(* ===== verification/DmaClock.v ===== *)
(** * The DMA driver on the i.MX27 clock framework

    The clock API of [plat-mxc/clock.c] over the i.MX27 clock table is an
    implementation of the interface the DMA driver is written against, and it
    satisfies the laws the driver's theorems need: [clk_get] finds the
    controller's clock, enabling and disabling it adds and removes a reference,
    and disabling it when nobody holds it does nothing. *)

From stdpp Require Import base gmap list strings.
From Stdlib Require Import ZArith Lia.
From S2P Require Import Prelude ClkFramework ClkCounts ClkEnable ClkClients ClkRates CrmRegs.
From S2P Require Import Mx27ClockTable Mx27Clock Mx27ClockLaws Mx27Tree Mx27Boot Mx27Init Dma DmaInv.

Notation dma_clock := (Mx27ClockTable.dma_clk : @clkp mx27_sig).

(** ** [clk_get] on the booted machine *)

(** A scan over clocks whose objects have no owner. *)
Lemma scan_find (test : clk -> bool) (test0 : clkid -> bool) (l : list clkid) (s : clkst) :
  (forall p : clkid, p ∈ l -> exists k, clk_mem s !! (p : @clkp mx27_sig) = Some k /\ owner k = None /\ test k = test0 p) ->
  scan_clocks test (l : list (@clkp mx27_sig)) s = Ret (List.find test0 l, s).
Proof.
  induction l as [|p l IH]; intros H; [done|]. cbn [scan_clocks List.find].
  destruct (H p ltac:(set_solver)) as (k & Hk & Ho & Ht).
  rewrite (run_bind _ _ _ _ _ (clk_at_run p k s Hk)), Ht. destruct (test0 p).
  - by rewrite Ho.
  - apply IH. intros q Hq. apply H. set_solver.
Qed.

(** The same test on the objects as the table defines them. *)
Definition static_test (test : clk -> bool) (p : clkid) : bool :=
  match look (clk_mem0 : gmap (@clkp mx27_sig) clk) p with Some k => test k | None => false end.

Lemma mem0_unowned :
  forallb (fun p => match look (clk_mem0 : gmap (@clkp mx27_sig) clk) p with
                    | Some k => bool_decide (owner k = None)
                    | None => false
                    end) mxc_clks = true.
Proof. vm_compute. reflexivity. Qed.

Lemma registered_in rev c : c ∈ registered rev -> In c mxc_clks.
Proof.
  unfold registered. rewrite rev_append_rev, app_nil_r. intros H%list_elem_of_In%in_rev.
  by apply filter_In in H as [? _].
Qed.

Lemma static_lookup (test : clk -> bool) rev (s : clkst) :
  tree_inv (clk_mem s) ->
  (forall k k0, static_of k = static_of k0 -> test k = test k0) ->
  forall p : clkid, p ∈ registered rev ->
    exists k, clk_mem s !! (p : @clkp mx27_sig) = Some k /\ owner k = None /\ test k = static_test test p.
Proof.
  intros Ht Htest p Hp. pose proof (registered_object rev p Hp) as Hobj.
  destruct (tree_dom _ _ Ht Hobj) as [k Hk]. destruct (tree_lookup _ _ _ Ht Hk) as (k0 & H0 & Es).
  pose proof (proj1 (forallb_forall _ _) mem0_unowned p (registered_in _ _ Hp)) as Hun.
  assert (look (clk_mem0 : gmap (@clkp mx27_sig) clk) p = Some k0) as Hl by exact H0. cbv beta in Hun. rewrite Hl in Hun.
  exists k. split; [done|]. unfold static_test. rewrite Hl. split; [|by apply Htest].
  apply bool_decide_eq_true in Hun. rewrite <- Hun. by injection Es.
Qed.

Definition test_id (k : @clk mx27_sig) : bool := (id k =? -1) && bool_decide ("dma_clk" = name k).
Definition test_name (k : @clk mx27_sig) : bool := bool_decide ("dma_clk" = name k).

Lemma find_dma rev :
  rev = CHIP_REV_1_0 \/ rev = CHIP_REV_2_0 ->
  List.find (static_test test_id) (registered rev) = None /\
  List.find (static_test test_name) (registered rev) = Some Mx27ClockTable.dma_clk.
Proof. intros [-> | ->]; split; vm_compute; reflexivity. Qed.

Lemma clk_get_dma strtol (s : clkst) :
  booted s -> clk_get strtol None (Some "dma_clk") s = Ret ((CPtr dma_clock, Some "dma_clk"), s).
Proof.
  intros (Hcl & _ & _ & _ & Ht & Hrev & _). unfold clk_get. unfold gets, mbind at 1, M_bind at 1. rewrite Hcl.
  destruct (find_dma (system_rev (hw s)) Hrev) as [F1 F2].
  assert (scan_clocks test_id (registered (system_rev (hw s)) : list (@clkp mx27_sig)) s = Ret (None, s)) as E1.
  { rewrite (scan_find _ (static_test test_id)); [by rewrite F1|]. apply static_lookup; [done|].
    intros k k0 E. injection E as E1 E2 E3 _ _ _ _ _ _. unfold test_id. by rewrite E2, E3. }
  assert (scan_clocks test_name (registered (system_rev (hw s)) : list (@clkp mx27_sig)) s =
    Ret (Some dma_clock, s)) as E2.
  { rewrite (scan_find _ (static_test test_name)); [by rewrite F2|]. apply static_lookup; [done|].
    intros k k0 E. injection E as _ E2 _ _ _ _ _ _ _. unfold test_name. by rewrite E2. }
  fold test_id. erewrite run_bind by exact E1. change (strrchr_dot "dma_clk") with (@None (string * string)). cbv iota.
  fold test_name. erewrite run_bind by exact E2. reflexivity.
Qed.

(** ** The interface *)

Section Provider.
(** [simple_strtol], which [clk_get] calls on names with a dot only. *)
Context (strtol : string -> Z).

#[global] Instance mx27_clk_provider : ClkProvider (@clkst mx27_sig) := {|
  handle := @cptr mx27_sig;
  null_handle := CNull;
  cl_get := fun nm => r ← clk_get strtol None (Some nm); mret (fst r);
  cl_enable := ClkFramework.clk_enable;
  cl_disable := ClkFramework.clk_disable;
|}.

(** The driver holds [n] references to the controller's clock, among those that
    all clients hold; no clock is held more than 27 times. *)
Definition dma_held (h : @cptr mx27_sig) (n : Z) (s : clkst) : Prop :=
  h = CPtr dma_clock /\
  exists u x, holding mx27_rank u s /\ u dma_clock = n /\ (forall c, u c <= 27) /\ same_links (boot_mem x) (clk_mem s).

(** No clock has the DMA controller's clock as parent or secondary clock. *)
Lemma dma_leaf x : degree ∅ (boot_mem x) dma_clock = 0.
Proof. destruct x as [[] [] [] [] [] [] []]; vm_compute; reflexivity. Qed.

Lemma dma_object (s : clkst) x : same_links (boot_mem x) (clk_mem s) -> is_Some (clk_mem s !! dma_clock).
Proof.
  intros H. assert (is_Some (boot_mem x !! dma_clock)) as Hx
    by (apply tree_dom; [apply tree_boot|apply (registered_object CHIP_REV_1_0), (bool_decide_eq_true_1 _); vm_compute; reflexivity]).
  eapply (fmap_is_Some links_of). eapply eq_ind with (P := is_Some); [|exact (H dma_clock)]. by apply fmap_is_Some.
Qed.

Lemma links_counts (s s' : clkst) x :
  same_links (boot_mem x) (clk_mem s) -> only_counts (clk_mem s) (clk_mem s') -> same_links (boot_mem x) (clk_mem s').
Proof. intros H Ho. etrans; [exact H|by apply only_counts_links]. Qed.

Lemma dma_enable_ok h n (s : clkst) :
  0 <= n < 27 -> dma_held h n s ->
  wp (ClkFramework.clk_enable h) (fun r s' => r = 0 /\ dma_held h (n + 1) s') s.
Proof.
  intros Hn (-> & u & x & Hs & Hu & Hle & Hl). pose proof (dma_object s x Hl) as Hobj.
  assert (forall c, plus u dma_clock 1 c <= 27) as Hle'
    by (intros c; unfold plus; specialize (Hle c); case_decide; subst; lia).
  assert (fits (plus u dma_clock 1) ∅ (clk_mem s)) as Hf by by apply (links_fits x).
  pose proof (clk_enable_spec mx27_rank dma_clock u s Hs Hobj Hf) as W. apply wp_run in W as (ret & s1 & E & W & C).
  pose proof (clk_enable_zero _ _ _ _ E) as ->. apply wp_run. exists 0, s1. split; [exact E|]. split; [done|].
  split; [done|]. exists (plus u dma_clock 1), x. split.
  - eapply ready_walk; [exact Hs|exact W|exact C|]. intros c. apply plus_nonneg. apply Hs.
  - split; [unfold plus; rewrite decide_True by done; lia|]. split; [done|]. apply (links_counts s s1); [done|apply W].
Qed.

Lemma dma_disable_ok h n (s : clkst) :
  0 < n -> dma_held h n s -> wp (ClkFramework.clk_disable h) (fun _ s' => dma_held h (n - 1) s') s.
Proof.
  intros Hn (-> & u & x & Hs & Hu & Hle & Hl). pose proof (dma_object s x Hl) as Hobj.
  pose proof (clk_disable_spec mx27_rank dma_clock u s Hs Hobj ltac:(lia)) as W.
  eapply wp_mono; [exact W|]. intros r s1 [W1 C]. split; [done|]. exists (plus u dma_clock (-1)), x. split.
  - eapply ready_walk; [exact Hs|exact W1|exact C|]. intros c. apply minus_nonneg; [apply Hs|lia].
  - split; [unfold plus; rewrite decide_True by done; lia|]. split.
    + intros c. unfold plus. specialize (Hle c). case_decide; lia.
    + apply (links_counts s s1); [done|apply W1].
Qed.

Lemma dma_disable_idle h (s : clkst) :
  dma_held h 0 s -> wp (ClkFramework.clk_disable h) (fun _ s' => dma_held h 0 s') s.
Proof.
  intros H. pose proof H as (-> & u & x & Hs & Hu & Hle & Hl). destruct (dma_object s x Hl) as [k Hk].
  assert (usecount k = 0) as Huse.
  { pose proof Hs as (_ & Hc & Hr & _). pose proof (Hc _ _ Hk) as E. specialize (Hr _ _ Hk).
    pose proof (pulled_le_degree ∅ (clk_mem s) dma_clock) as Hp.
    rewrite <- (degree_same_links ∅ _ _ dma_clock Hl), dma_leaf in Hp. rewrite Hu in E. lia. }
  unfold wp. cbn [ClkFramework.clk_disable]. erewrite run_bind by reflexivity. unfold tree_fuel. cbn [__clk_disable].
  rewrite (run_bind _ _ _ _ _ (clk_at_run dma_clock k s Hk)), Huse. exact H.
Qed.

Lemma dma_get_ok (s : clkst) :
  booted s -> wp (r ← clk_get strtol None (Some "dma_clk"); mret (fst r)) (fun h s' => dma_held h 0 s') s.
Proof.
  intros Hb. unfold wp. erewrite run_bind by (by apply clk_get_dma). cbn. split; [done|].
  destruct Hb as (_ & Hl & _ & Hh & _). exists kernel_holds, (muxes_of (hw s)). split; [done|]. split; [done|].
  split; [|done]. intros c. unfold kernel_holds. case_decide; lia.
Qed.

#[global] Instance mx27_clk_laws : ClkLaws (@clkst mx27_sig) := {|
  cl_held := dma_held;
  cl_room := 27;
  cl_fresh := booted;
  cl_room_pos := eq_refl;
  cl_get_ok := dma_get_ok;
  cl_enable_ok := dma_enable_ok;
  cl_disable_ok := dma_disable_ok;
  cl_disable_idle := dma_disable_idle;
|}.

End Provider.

※ ※ ※

## Exercise directions
The required output is every line above from the one with "forall p : clkid, p ∈ registered rev ->" down to the one with "exists k. split;", restated word for word, ends included.

## Task answer
  forall p : clkid, p ∈ registered rev ->
    exists k, clk_mem s !! (p : @clkp mx27_sig) = Some k /\ owner k = None /\ test k = static_test test p.
Proof.
  intros Ht Htest p Hp. pose proof (registered_object rev p Hp) as Hobj.
  destruct (tree_dom _ _ Ht Hobj) as [k Hk]. destruct (tree_lookup _ _ _ Ht Hk) as (k0 & H0 & Es).
  pose proof (proj1 (forallb_forall _ _) mem0_unowned p (registered_in _ _ Hp)) as Hun.
  assert (look (clk_mem0 : gmap (@clkp mx27_sig) clk) p = Some k0) as Hl by exact H0. cbv beta in Hun. rewrite Hl in Hun.
  exists k. split; [done|]. unfold static_test. rewrite Hl. split; [|by apply Htest].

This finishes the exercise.